3 – At your destination.
- Check local water safety — if at all in doubt, buy only bottled water and make sure the seal snaps when you open the bottle, to be sure bottles haven’t simply been re-filled behind the bar, with the tap water you’re avoiding.
- When you’re unfamiliar with local medical services, or if there simply are not near enough, a certified online doctor may save the day. If you will have access to the internet, choose an online doctor prescription service that gives you 24-hour access to a doctor who can advise you on treatment, even in the most out of reach places.

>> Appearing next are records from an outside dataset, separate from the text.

(* ===== verification/Model.v ===== *)
(** * A concrete slot map and allocator

    An implementation of the [slotmap] interface whose keys are never handed
    out twice, an allocator that reuses addresses, connections that are lists
    of messages, and integers as hashes.  They show that what is assumed of
    this code can hold, and let programs be run. *)

From S2P Require Import Prelude Slotmap Store Messages.

(** The successor of the largest element. *)
Definition above (l : list positive) : positive := foldr (λ x a, Pos.max (Pos.succ x) a) 1%positive l.

Lemma above_lt l x : x ∈ l → (x < above l)%positive.
Proof.
  induction l as [|y l IH]; [by intros ?%elem_of_nil|].
  intros [->|Hx]%elem_of_cons; simpl; [|specialize (IH Hx)]; lia.
Qed.

Lemma above_fresh l : above l ∉ l.
Proof. intros Hl%above_lt. lia. Qed.

(** The least address that is not in use. *)
Fixpoint least_unused (fuel : nat) (a : positive) (X : gset positive) : positive :=
  match fuel with
  | 0 => above (elements X)
  | Datatypes.S fuel => if decide (a ∈ X) then least_unused fuel (Pos.succ a) X else a
  end.

Lemma least_unused_fresh fuel a X : least_unused fuel a X ∉ X.
Proof.
  revert a. induction fuel as [|fuel IH]; intros a; simpl.
  - rewrite <-elem_of_elements. apply above_fresh.
  - by case_decide.
Qed.

#[export] Instance model_allocator : Allocator := {|
  alloc_addr X := least_unused (size X) 1 X;
  alloc_addr_fresh X := least_unused_fresh (size X) 1 X;
|}.

Record slots (V : Type) := mkSlots {
  slots_next : positive;
  slots_map : gmap positive V;
}.
Arguments mkSlots {V} _ _.
Arguments slots_next {V} _.
Arguments slots_map {V} _.

Definition slots_key {V} (m : slots V) : positive :=
  Pos.max (slots_next m) (above (map_to_list (slots_map m)).*1).

Fixpoint map_entries {V U} (f : positive → V → result U) (l : list (positive * V)) :
    result (gmap positive U) :=
  match l with
  | [] => Ok ∅
  | kv :: l => u ← f kv.1 kv.2; m ← map_entries f l; Ok (<[kv.1 := u]> m)
  end.

#[export] Instance model_slotmap : SlotMapSig := {|
  NodeId := positive;
  NodeId_le := Pos.le;
  SlotMap := slots;
  sm_with_key V := mkSlots 1 ∅;
  sm_insert V v m :=
    (slots_key m, mkSlots (Pos.succ (slots_key m)) (<[slots_key m := v]> (slots_map m)));
  sm_get V k m := slots_map m !! k;
  sm_remove V k m := (slots_map m !! k, mkSlots (slots_next m) (delete k (slots_map m)));
  sm_iter V m := map_to_list (slots_map m);
  sm_len V m := size (slots_map m);
  sm_retain V f m := mkSlots (slots_next m) (filter (λ kv, f kv.1 kv.2 = true) (slots_map m));
  sm_map V U f m := m' ← map_entries f (map_to_list (slots_map m)); Ok (mkSlots (slots_next m) m');
  SecondaryMap V := gmap positive V;
  sec_new V := ∅;
  sec_get V k s := s !! k;
  sec_insert V k v s := (s !! k, <[k := v]> s);
  sec_iter V s := map_to_list s;
  sec_retain V f s := filter (λ kv, f kv.1 kv.2 = true) s;
|}.

Lemma slots_key_fresh {V} (m : slots V) : slots_map m !! slots_key m = None.
Proof.
  destruct (slots_map m !! slots_key m) as [v|] eqn:Hk; [exfalso|done].
  assert (slots_key m ∈ (map_to_list (slots_map m)).*1) as Hin%above_lt.
  { apply list_elem_of_fmap. exists (slots_key m, v). by rewrite elem_of_map_to_list. }
  unfold slots_key in Hin at 1. lia.
Qed.

Lemma map_entries_lookup {V U} (f : positive → V → result U) l m' :
  NoDup l.*1 → map_entries f l = Ok m' →
  ∀ k, match list_to_map (M:=gmap positive V) l !! k with
       | Some v => ∃ u, f k v = Ok u ∧ m' !! k = Some u
       | None => m' !! k = None
       end.
Proof.
  revert m'. induction l as [|[j v] l IH]; intros m' Hnd; csimpl; [by intros [= <-] k|].
  apply NoDup_cons in Hnd as [Hj Hnd]. intros Hm k. inv_ok.
  rename select (f j v = Ok _) into Hf. rename select (map_entries f l = Ok _) into Hl.
  destruct (decide (j = k)) as [->|Hne].
  - rewrite !lookup_insert_eq. eauto.
  - rewrite !lookup_insert_ne by done. by apply IH.
Qed.

Lemma map_entries_Err {V U} (f : positive → V → result U) l e :
  map_entries f l = Err e → ∃ k v, (k, v) ∈ l ∧ f k v = Err e.
Proof.
  induction l as [|[j v] l IH]; simpl; [done|].
  destruct (f j v) as [u|e'] eqn:Hf; simpl; [|intros [= ->]; exists j, v; split; [left|done]].
  destruct (map_entries f l) as [m|e'] eqn:Hm; simpl; [done|]. intros [= ->].
  destruct IH as (k & w & ? & ?); [done|]. exists k, w. split; [by right|done].
Qed.

Lemma filter_entries_lookup {V} (f : positive → V → bool) (m : gmap positive V) k :
  filter (λ kv : positive * V, f kv.1 kv.2 = true) m !! k =
    m !! k ≫= λ v, if f k v then Some v else None.
Proof.
  rewrite map_lookup_filter. destruct (m !! k) as [v|]; simpl; [|done].
  unfold guard. case_match; destruct (f k v); naive_solver.
Qed.

Lemma Pos_le_total_order : TotalOrder Pos.le.
Proof.
  split; [split; [split|]|].
  - intros x. lia.
  - intros x y z. lia.
  - intros x y. lia.
  - intros x y. unfold strict.
    destruct (Pos.lt_total x y) as [?|[?|?]]; [left|right; left|right; right]; try split; lia.
Qed.

#[export] Instance model_slotmap_laws : SlotMapLaws model_slotmap.
Proof.
  split; simpl; intros; try done.
  - apply Pos_le_total_order.
  - apply slots_key_fresh.
  - rewrite lookup_insert. repeat case_decide; congruence.
  - rewrite lookup_delete. repeat case_decide; congruence.
  - apply elem_of_map_to_list.
  - apply NoDup_fst_map_to_list.
  - by rewrite length_map_to_list.
  - apply filter_entries_lookup.
  - inv_ok. rename select (map_entries f _ = Ok _) into Hm.
    eapply map_entries_lookup with (k:=k) in Hm; [|apply NoDup_fst_map_to_list].
    by rewrite list_to_map_to_list in Hm.
  - destruct (map_entries f (map_to_list (slots_map m))) as [m'|e'] eqn:Hm; simplify_eq/=.
    apply map_entries_Err in Hm as (k & v & Hkv & He). exists k, v. by rewrite <-elem_of_map_to_list.
  - apply elem_of_map_to_list.
  - apply NoDup_fst_map_to_list.
  - apply filter_entries_lookup.
  - rewrite lookup_insert. repeat case_decide; congruence.
Qed.

(** ** Connections and hashes *)

(** The first message with the tag leaves the list. *)
Fixpoint take_tagged {B} (tag : Z) (l : list (B * Z)) : option ((B * Z) * list (B * Z)) :=
  match l with
  | [] => None
  | x :: l =>
      if decide (tag = x.2) then Some (x, l)
      else match take_tagged tag l with Some (y, l') => Some (y, x :: l') | None => None end
  end.

#[export] Instance model_mpi : MPISig := {|
  connection B := list (B * Z);
  conn_new B := [];
  send_with_tag B b tag c := c ++ [(b, tag)];
  buffered_send_with_tag B b tag c := c ++ [(b, tag)];
  matched_probe_with_tag B := take_tagged;
  immediate_matched_probe_with_tag B := take_tagged;
|}.

Lemma take_tagged_app {B} tag tag' (b : B) l :
  take_tagged tag (l ++ [(b, tag')]) =
    match take_tagged tag l with
    | Some (m, l') => Some (m, l' ++ [(b, tag')])
    | None => if decide (tag = tag') then Some ((b, tag), l) else None
    end.
Proof.
  induction l as [|x l IH]; simpl.
  - destruct (decide (tag = tag')) as [->|]; done.
  - destruct (decide (tag = x.2)); [done|]. rewrite IH.
    destruct (take_tagged tag l) as [[y l']|]; [done|]. by destruct (decide (tag = tag')).
Qed.

#[export] Instance model_mpi_laws : MPILaws model_mpi.
Proof. split; [done|done|..]; intros B b tag tag' c; apply take_tagged_app. Qed.

#[export] Instance model_hash : HashIdSig := {|
  RelRcHash := Z;
  RelRcHash_le := Z.le;
  hash_into := id;
  hash_from := id;
|}.

#[export] Instance model_hash_laws : HashIdLaws model_hash.
Proof. by split. Qed.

- Eating street food can provide half of the joy you associate with travel, however, it is smart to only go for specific options — cooked food that you watch coming off the fire/out of the oil is your best bet, just be sure no contamination occurs before being served to you. Avoid fresh vegetables/fruit that can’t be peeled, and if water sources are questionable, avoid ice in your drinks.
- Stay on the move; while your regular exercise routine may go out the window, hopping on a public bike, walking between sights or taking the stairs will help ensure you stay fit throughout your trip.
- Avoid jet lag by trying to stick as close as possible to your normal sleep routine, but using the local, current timezone. Get out into the sunlight to help your circadian rhythm readjust, or consider taking melatonin, prescribed by your GP, to help you sleep better when you need to. And of course, sleep – a lot – whenever you can, to realign after the stresses of travel.
- If your hotel offers a breakfast buffet, start the day off right with some fruit and lean protein, it’s more likely you’ll have to grab an unhealthy snack later in the day, so take advantage of a large, clean meal on your doorstep.
- If possible, prepare as many of your own meals as possible, this allows for control of ingredients and sanitation. Also, it is the more cost-effective option, especially if you shop at local stores or markets.
At the end of the day you want to enjoy your trip, so don’t get paranoid; safe, healthy travel largely relies on making smart choices. Before you leave, commit to taking care of yourself, do make an effort to choose the healthy option when possible, whether it’s food or exercise and avoid clear health risks when they cross your path. Safe travels.